Magnetic polyorganosiloxane core–shell nanoparticles: Synthesis, characterization and magnetic fractionation

Abstract

Abstact Here, we present the synthesis, characterization and magnetic separation of magnetic polyorganosiloxane nanoparticles. Magnetic iron oxide nanoparticles with average particle radii of 3.2 nm had been synthesized by a simple coprecipitation process of iron(II) and iron(III) salt in basic solution. Afterwards, the particles were successfully incorporated into a polyorganosiloxane network via a polycondensation reaction of trimethoxymethylsilane (T), diethoxydimethylsilane (D) and the functional monomer (chloromethylphenyl)trimethoxysilane (ClBz-T) in aqueous dispersion. A core–shell system was chosen to increase the flexibility of the system concerning size, composition and functionalization possibilities.
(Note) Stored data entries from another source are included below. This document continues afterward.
(** X8: in a ledger that verifies, every stored document verifies on its
    own, by its id: the answer is valid, without errors, and carries a row
    with that id.  An id that no row has is reported as not found. *)
Theorem verified_ledger_verifies_each_document (findOne : Finder) (st : Store) :
  selects findOne -> store_wf st ->
  verifyBlockchain st = Ok {| valid := true; errors := [] |} ->
  (forall b, In b (rows st) ->
     exists b', In b' (rows st) /\ document_id b' = document_id b /\
       verifyDocument findOne st (document_id b)
       = Ok {| doc_valid := true; doc_block := Some b'; doc_errors := [] |}) /\
  (forall documentId,
     (forall b, In b (rows st) -> document_id b <> documentId) ->
     verifyDocument findOne st documentId
     = Ok {| doc_valid := false; doc_block := None;
             doc_errors := ["Document not found in blockchain"] |}).
Proof.
  intros S W V. pose proof (valid_ledger st W V) as A. split.
  - intros b I. unfold verifyDocument.
    pose proof (S (fun x => (document_id x =? document_id b)%string) (rows st)) as F.
    destruct (findOne _ (rows st)) as [b'|].
    + destruct F as [I' E]. apply String.eqb_eq in E. exists b'.
      split; [exact I'|]. split; [exact E|].
      now apply found_block_intact.
    + specialize (F b I). cbn in F. rewrite String.eqb_refl in F. discriminate F.
  - intros documentId N. unfold verifyDocument.
    pose proof (S (fun x => (document_id x =? documentId)%string) (rows st)) as F.
    destruct (findOne _ (rows st)) as [b'|]; [|reflexivity].
    destruct F as [I' E]. apply String.eqb_eq in E. now destruct (N b' I').
Qed.

(** X9: in a ledger that verifies, an uploaded file whose SHA-256 is the
    content hash of a stored row is answered valid, with that hash and a row
    that has it; a file whose hash no row has is answered not found; a
    request without a file is refused. *)
Theorem verified_ledger_verifies_each_file (findOne : Finder) (st : Store) :
  selects findOne -> store_wf st ->
  verifyBlockchain st = Ok {| valid := true; errors := [] |} ->
  (forall pdf b, In b (rows st) -> content_hash b = calculateHashBuffer pdf ->
     exists b', In b' (rows st) /\ content_hash b' = calculateHashBuffer pdf /\
       verifyDocumentByFile findOne st (Some pdf)
       = Ok (FileVerdict {| doc_valid := true; doc_block := Some b'; doc_errors := [] |}
                         (calculateHashBuffer pdf))) /\
  (forall pdf,
     (forall b, In b (rows st) -> content_hash b <> calculateHashBuffer pdf) ->
     verifyDocumentByFile findOne st (Some pdf)
     = Ok (FileVerdict
             {| doc_valid := false; doc_block := None;
                doc_errors :=
                  ["Document not found in blockchain - this PDF was not generated by DocuChain or has been modified"] |}
             (calculateHashBuffer pdf))) /\
  verifyDocumentByFile findOne st None = Ok FileRequired.
Proof.
  intros S W V. pose proof (valid_ledger st W V) as A. split; [|split; [|reflexivity]].
  - intros pdf b I E. unfold verifyDocumentByFile, verifyDocumentByHash. cbv zeta.
    pose proof (S (fun x => (content_hash x =? calculateHashBuffer pdf)%string) (rows st)) as F.
    destruct (findOne _ (rows st)) as [b'|].
    + destruct F as [I' E']. apply String.eqb_eq in E'. exists b'.
      split; [exact I'|]. split; [exact E'|].
      rewrite (found_block_intact findOne st b' _ _ S W A I'). reflexivity.
    + specialize (F b I). cbn in F. rewrite E, String.eqb_refl in F. discriminate F.
  - intros pdf N. unfold verifyDocumentByFile, verifyDocumentByHash. cbv zeta.
    pose proof (S (fun x => (content_hash x =? calculateHashBuffer pdf)%string) (rows st)) as F.
    destruct (findOne _ (rows st)) as [b'|]; [|reflexivity].
    destruct F as [I' E]. apply String.eqb_eq in E. now destruct (N b' I').
Qed.

(** * One document, tampered with *)

Lemma mutation_breaks_hash (mu : Mutation) (b : DocumentBlock) :
  json_column (metadata b) -> recomputed_hash b = hash b ->
  changes mu b -> no_collision b (mutate mu b) ->
  recomputed_hash (mutate mu b) <> hash (mutate mu b).
Proof.
  intros Jb Hb C NC.
  destruct mu;
    try (intros E; apply (changes_text _ b Jb C); [intros s0 X; discriminate X|];
         apply NC; transitivity (hash b); [exact E | symmetry; exact Hb]).
  change (recomputed_hash (mutate (SetHash s) b)) with (recomputed_hash b).
  cbn [mutate hash changes] in *. rewrite Hb. congruence.
Qed.

Lemma mutation_keeps_column (mu : Mutation) (b : DocumentBlock) :
  json_column (metadata b) -> changes mu b -> json_column (metadata (mutate mu b)).
Proof. intros J C. destruct mu; cbn [mutate metadata]; try exact J. exact (proj1 C). Qed.

(** X10: a row whose stored hash was right, one of its fields changed behind
    the ledger's back: [verifyDocument] on the row's id answers invalid, with
    the hash error, as long as no other row goes by that id and SHA-256 does
    not collide on the row's old and new texts. *)
Theorem verifyDocument_detects_tampering (findOne : Finder) (st : Store) (n : nat)
    (b : DocumentBlock) (mu : Mutation) :
  selects findOne -> store_wf st ->
  nth_error (rows st) n = Some b ->
  recomputed_hash b = hash b ->
  changes mu b ->
  no_collision b (mutate mu b) ->
  (forall x, In x (rows (tamper st n mu)) ->
     document_id x = document_id (mutate mu b) -> x = mutate mu b) ->
  exists r,
    verifyDocument findOne (tamper st n mu) (document_id (mutate mu b)) = Ok r /\
    doc_valid r = false /\
    doc_block r = Some (mutate mu b) /\
    In "Block hash verification failed" (doc_errors r).
Proof.
  intros S W Hn Hb C NC U.
  assert (Jb : json_column (metadata b)).
  { unfold store_wf in W. rewrite Forall_forall in W. apply W. eapply nth_error_In; exact Hn. }
  assert (Im : In (mutate mu b) (rows (tamper st n mu)))
    by (unfold tamper; cbn [rows]; now apply update_nth_in).
  unfold verifyDocument.
  pose proof (S (fun x => (document_id x =? document_id (mutate mu b))%string)
                (rows (tamper st n mu))) as F.
  destruct (findOne _ (rows (tamper st n mu))) as [x|].
  - destruct F as [Ix Ex]. apply String.eqb_eq in Ex. rewrite (U x Ix Ex).
    rewrite (calculatedHash_ok _ (mutation_keeps_column mu b Jb C)). cbn [bind].
    pose proof (mutation_breaks_hash mu b Jb Hb C NC) as Bad.
    apply String.eqb_neq in Bad. rewrite Bad. cbn [negb].
    destruct (nonempty (previous_hash (mutate mu b))) as [previous|].
    + destruct (findOne _ (rows (tamper st n mu))); eexists; repeat split; now left.
    + eexists; repeat split; now left.
  - specialize (F _ Im). cbn in F. rewrite String.eqb_refl in F. discriminate F.
Qed.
The magnetic nanocapsules with particle radii below 60 nm were separated from non-magnetic material with a high effectiveness by the use of commercially available separation columns which are commonly used for isolation of microbeads and subsequently characterized via transmission electron microscopy (TEM), asymmetrical flow field-flow fractionation (AF-FFF), superconducting quantum interference device (SQUID) and Mossbauer spectroscopy.